Wer zahlt schon gerne Steuern? Nicht viele Mitbürger hierzulande sind wohl so abgeklärt wie der Publizist Rolf Dobelli, der in einem seiner philosophischen Essays in der NZZ unlängst meinte, eigentlich müssten alle Landsleute angesichts des unverdienten Glücks, in einem so gut und solide funktionierenden Land wie der Schweiz zu leben, mit Freude und Dankbarkeit ihre Steuern bezahlen.
Irreführende Tax-Freedom-Rhetorik
Die Verfechter der Tax-Freedom-Rhetorik gehören kaum zu dieser Spezies. Deren Vertreter wie etwa der Bund der deutschen Steuerzahler (BdSt) rechnen aus, ab welchem Tag im Jahr ein durchschnittlicher Steuerzahler kein Geld mehr für die Begleichung von staatlichen „Zwangsabgaben“ verdienen muss. In Deutschland fiel dieser Tag im laufenden Jahr gemäss diesem Kalkül auf den 19. Juli. In der Schweiz kam man laut Berechnung von Avenir Suisse im Jahre 2015 auf den 10. Juli.
Dazu muss zunächst betont werden, dass es sich um völlig scheinexakte Zahlen handelt. So werden neben den sogenannten Zwangsabgaben beim BdST etwa auch die Gebühren für die staatlich konzessionierten Strom- und Wasserwerke sowie die Rundfunk-Beiträge mitberechnet. Als ob Strom-, Wasser- und Rundfunk-Bezüge von rein privaten Produzenten völlig kostenlos wären!
Irreführend ist die Zwangsabgaben-Rhetorik aber vor allem aus zwei Gründen. Erstens suggeriert diese Wortwahl, dass es sich bei den Steuerforderungen an den Bürger um willkürlich erhobene Abgaben seitens eines selbstherrlichen Staates handle. Dass die Steuergesetze aber nach demokratisch vereinbarten Regeln von gewählten Parlamenten und Regierungen – in der Schweiz häufig auch durch direkte Volksabstimmungen – beschlossen werden, wird grosszügig verdrängt.

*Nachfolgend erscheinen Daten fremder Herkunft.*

Lemma next_ranges c :
  container_ranges c → Revision c ≠ max_uint64 → container_ranges (next_revision c).
Proof.
  unfold container_ranges, in_uint64. destruct c; cbn. intros (? & ? & ? & ?) ?.
  split_and!; try done; lia.
Qed.

Lemma wp_writeNext c Q w :
  container_ranges c → json_safe (ID c) → json_safe (Status c) →
  (∀ w' r i, policy_ok w c r i → Revision c ≠ max_uint64 →
     written (ID c) (next_revision c) r i w w' → Q (Ret (next_revision c)) w') →
  (∀ w' o, same w w' ∨ (∃ r i, policy_ok w c r i ∧ Revision c ≠ max_uint64 ∧
       written (ID c) (next_revision c) r i w w') →
     (∃ e, o = Err e) ∨ o = Crash → Q o w') →
  wp (writeContainerNextRevisionUnlocked c) Q w.
Proof.
  intros Hr Hid Hst HR HE. unfold writeContainerNextRevisionUnlocked.
  do 2 wp_step; [|apply HE; eauto]. apply fail_if_None in H. bool_simp.
  apply wp_writeRevision; [by apply next_ranges|done..| |].
  - intros w' r i Hok Hw. by eapply HR.
  - intros w' o [?|(r & i & Hok & Hw)] Ho; apply HE; try done; [by left|].
    right. by exists r, i.
Qed.

Lemma wp_writeStoppedNext c pid pst Q w :
  container_ranges c → json_safe (ID c) → json_safe (Status c) →
  in_int64 pid → in_uint64 pst →
  let i := mkIdentity pid pst in
  (∀ w', validateExitedIdentity i = None → Revision c ≠ max_uint64 →
     written (ID c) (next_revision c) true (Some i) w w' →
     Q (Ret (next_revision c)) w') →
  (∀ w' o, same w w' ∨ (validateExitedIdentity i = None ∧ Revision c ≠ max_uint64 ∧
       written (ID c) (next_revision c) true (Some i) w w') →
     (∃ e, o = Err e) ∨ o = Crash → Q o w') →
  wp (writeStoppedContainerNextRevisionUnlocked c pid pst) Q w.
Proof.
  intros Hr Hid Hst Hp Hs i HR HE. unfold writeStoppedContainerNextRevisionUnlocked.
  do 2 wp_step; [|apply HE; eauto]. apply fail_if_None in H. bool_simp.
  do 2 wp_step; [|apply HE; eauto].
  apply wp_writePolicy; [by apply next_ranges|done..| | |].
  - intros i' [= <-]. done.
  - intros w' Hw. by apply HR.
  - intros w' o [?|Hw] Ho; apply HE; try done; [by left|by right].
Qed.

(** * Operations that rewrite one record *)

(** The outcome of such an operation on [id]: a quiet one, or one where a record
    [c] was replaced by [c'] as [allowed] says. *)
Section mutates.
Context {A : Type} (id : string).
Context (allowed : Container → Container → bool → option exitedIdentity → Prop).
Context (quiet_ret wrote_ret : A → Prop).

Definition mutates (w : world) (o : outcome A) (w' : world) : Prop :=
  (quiet id w w' ∧ ∀ a, o = Ret a → quiet_ret a) ∨
  (∃ c c' r i, record_at w id = Some c ∧ allowed c c' r i ∧
     rewritten id c' r i w w' ∧ ∀ a, o = Ret a → wrote_ret a).

Lemma mutates_same w o w1 w2 : same w1 w2 → mutates w o w1 → mutates w o w2.
Proof.
  intros Hs [[Hq Ha]|(c & c' & r & i & Hc & Hal & Hw & Ha)]; [left|right].
  - split; [|done]. eapply quiet_trans; [done|]. by apply same_quiet.
  - exists c, c', r, i. split_and!; try done.
    eapply rewritten_quiet; [done|]. by apply same_quiet.
Qed.
Lemma mutates_crash w o w' : mutates w o w' → mutates w Crash w'.
Proof. intros [[? _]|(c & c' & r & i & ? & ? & ? & _)]; [by left|right]. naive_solver. Qed.
Lemma mutates_fail w w' o :
  same w w' → (∃ e, o = Err e) ∨ o = Crash → mutates w o w'.
Proof.
  intros Hs Ho. left. split; [by apply same_quiet|].
  by intros a ->; destruct Ho as [[]|].
Qed.

Lemma wp_locked_mutates (m : M A) w :
  (∀ w', same w w' → w_closed w = false → wp m (mutates w) w') →
  wp (locked m) (mutates w) w.
Proof.
  intros Hm. apply wp_locked'; [| | |done].
  - intros o w1 w2. apply mutates_same.
  - intros o w1. apply mutates_crash.
  - intros w1 o. apply mutates_fail.
Qed.
End mutates.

Ausgeblendet wird von der Zwangsabgaben-Rhetorik zweitens eine ernsthafte Diskussion über die staatlichen Gegenleistungen, die der Steuerzahler für seine Abgaben bekommt. Oder soll man glauben, dass es bei einer radikalen Steuersenkung in unserem Land ebenso gut funktionierende öffentliche Schulen, ein verlässliches Rechtssystem, eine effiziente Verwaltung, ein dicht ausgebautes öffentliches Verkehrswesen, ein weitgehend intaktes Sozialleistungssystem und einigermassen stabilen innenpolitischen Frieden geben würde?
Hat Amerika es besser?
In den USA soll der Tax Freedom Day für den Durchschnittsbürger laut den erwähnten fragwürdigen Berechnungsmethoden schon ab Anfang April beginnen. Aber bei allem Interesse für amerikanische Lebensverhältnisse – wie viele Schweizer oder Deutsche würden heute wohl behaupten, dort sei das Leben allgemein besser, angenehmer und sicherer als in ihrer jetzigen Heimat?
Staatliche Zwangsabgaben gibt es in jenen Ländern nicht, in denen es keine staatliche Ordnung mehr gibt und Anarchie herrscht. In solchen Ländern würde dann der Tax Freedom Day auf den ersten Januar fallen. Schon dieser Hinweis zeigt die löcherige Logik dieser Rhetorik. Mit einigem Recht aber kann man die staatlichen Steuern als Zwangsabgaben in jenen Ländern bezeichnen, in denen ohne echte demokratische Mechanismen (von China über Russland bis Kuba) über deren Umfang entschieden wird. Wer solche Unterschiede nicht erkennt, argumentiert nicht ehrlich.